Baby of the House is the unofficial title given to the youngest member of a parliamentary house. The term is most often applied to members of the British parliament from which the term originated. The title is named after the Father of the House, which is given to the longest serving member of the British and other parliaments.

United Kingdom
Becoming the Baby of the House is regarded as something of an achievement despite the lack of any special treatment that comes with the title. However, some MPs who have held the position for a considerable period – Matthew Taylor was the Baby of the House for over ten years – have found it somewhat embarrassing, as it may suggest that they have a lack of experience, although many holders of the title have gone on to enjoy long and distinguished parliamentary careers.

At the turn of the twenty-first century (August 1999 to September 2001), all three of the leaders of the main political parties had been the youngest MPs in their party when they began their political careers (William Hague, Tony Blair, Charles Kennedy).

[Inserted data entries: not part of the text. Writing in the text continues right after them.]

(** C3.  While the remote welcome message has no text (absent or empty),
    switching on only shows the notice "Please set up a welcome message
    first.": nothing is submitted and the remote settings stay as they are,
    whatever the store does with a write.  Switching off never takes that
    branch: it always calls the update callback (resp. the mutation, in the
    earlier page) and never shows this notice. *)
Theorem enable_without_message_is_refused {V} (env : Env V) :
  let settings := settings env in
  remoteWelcomeMessage settings ?. message = None
  ∨ remoteWelcomeMessage settings ?. message = Some "" →
  (∀ h, onCheckedChange h settings true
        = ([Toast "Please set up a welcome message first."], Returned tt))
  ∧ Inline.onCheckedChange settings true
    = ([Toast "Please set up a welcome message first."], Returned tt)
  ∧ (∀ h R (upd : R → OrganizationSettings V → R) (r : R),
        writes (trace (onCheckedChange h settings true)) = []
        ∧ remote_after upd (trace (onCheckedChange h settings true)) r = r
        ∧ writes (trace (Inline.onCheckedChange settings true)) = []
        ∧ remote_after upd (trace (Inline.onCheckedChange settings true)) r = r)
  ∧ (∀ h, onCheckedChange h settings false
          = detach (h (welcomeMessageSettings settings (toggleSettings false)) None))
  ∧ ¬ In (Toast setupNotice)
        (trace (onCheckedChange (handleUpdateTeamSettings env) settings false))
  ∧ Inline.onCheckedChange settings false
    = ([Mutate (Inline.toggleSettings settings false)], Returned tt).
Proof.
  intros settings Hempty. apply truthy_false in Hempty.
  assert (Hon : ∀ h, onCheckedChange h settings true
                     = ([Toast "Please set up a welcome message first."], Returned tt)).
  { intros h. unfold onCheckedChange. by rewrite Hempty. }
  assert (Hinline : Inline.onCheckedChange settings true
                    = ([Toast "Please set up a welcome message first."], Returned tt)).
  { unfold Inline.onCheckedChange.
    unfold remoteWelcomeMessage in Hempty. by rewrite Hempty. }
  split; [done|]. split; [done|]. split.
  { intros h R upd r. rewrite Hon, Hinline. done. }
  split; [done|]. split; [|done].
  apply update_never_shows_setup_notice.
Qed.

Lemma enable_without_message_is_refused_witness :
  onCheckedChange (handleUpdateTeamSettings Sample.owner_blank)
    (Some Sample.snapshot_blank) true
  = ([Toast "Please set up a welcome message first."], Returned tt).
Proof.
  exact (proj1 (enable_without_message_is_refused Sample.owner_blank
                  (or_intror eq_refl))
           (handleUpdateTeamSettings Sample.owner_blank)).
Defined.

(** The merge keeps the welcome message the component built. *)
Lemma spread_settings_welcomeMessage {V} (snapshot settings : option (OrganizationSettings V))
    (newSettings : WelcomeMessageInit) :
  onboardingSettings (spread_settings snapshot (welcomeMessageSettings settings newSettings))
  = onboardingSettings (welcomeMessageSettings settings newSettings).
Proof. by destruct snapshot. Qed.

(** C8.  A switch action that passes the check (switching off, or switching
    on while the remote message has a text) calls the update callback at
    once, with an object whose welcome message is the remote one with only
    [enabled] replaced: [message] and [featuredMemberId] are the remote
    values.  Past the guards of the callback that object is the one write
    submitted.  The earlier page submits the same three fields through the
    mutation directly.  The submission does not depend on the component's
    state: an open editor or a pending draft is not part of it, and the
    state is left as it was. *)
Theorem toggle_submits_full_welcome_message {V} (env : Env V) (checked : bool) :
  let settings := settings env in
  let remote := remoteWelcomeMessage settings in
  checked = false ∨ Js.truthy (remote ?. message) = true →
  (∀ h, onCheckedChange h settings checked
        = detach (h (welcomeMessageSettings settings (toggleSettings checked)) None))
  ∧ onboardingSettings (welcomeMessageSettings settings (toggleSettings checked))
      ?. welcomeMessage
    = Some {| enabled := checked;
              message := remote ?. message;
              featuredMemberId := remote ?. featuredMemberId;
              featuredMemberResolvedAvatarUrl :=
                remote ?. featuredMemberResolvedAvatarUrl |}
  ∧ (has_org_id env = true → isOwner env = true →
     ∃ merged,
       writes (trace (onCheckedChange (handleUpdateTeamSettings env) settings checked))
       = [merged]
       ∧ onboardingSettings merged ?. welcomeMessage
         = Some {| enabled := checked;
                   message := remote ?. message;
                   featuredMemberId := remote ?. featuredMemberId;
                   featuredMemberResolvedAvatarUrl :=
                     remote ?. featuredMemberResolvedAvatarUrl |})
  ∧ (∃ submitted,
        Inline.onCheckedChange settings checked = ([Mutate submitted], Returned tt)
        ∧ onboardingSettings submitted ?. welcomeMessage
          = Some {| enabled := checked;
                    message := remote ?. message;
                    featuredMemberId := remote ?. featuredMemberId;
                    featuredMemberResolvedAvatarUrl := None |})
  ∧ (∀ h st st',
        (step h settings st (Switch checked)).1 = st
        ∧ (step h settings st (Switch checked)).2
          = (step h settings st' (Switch checked)).2).
Proof.
  intros settings remote Hpass.
  assert (Hgo : checked && negb (Js.truthy (remote ?. message)) = false).
  { destruct Hpass as [->| ->]; [done|]. by rewrite andb_false_r. }
  assert (Hon : ∀ h, onCheckedChange h settings checked
                     = detach (h (welcomeMessageSettings settings (toggleSettings checked))
                                 None)).
  { intros h. unfold onCheckedChange. fold remote. by rewrite Hgo. }
  split; [done|]. split; [done|]. split; [|split].
  - intros Horg Howner. eexists. rewrite Hon. split.
    + by apply handleUpdateTeamSettings_writes.
    + by rewrite spread_settings_welcomeMessage.
  - exists (Inline.toggleSettings settings checked). split; [|done].
    unfold Inline.onCheckedChange.
    change (settings ?. onboardingSettings ?. welcomeMessage) with remote.
    by rewrite Hgo.
  - done.
Qed.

Of those whose ages can be verified, the youngest MP since the Reform Act 1832 is Mhairi Black, elected in 2015 aged 20 years 237 days. The age of candidacy for Parliament was lowered from 21 to 18 by the Electoral Administration Act 2006. William Pitt the Younger was elected at 21 and became Prime Minister two years later in 1783.

List of Babies of the House of Commons

Youngest member of the House of Lords
The title 'Baby of the House' is not used in the House of Lords, though the youngest member is recorded on the House website. The youngest member of the House is Lord Harlech (born 1 July 1986), a hereditary peer who was elected at a by-election under the House of Lords Act 1999 in July 2021 aged 35. 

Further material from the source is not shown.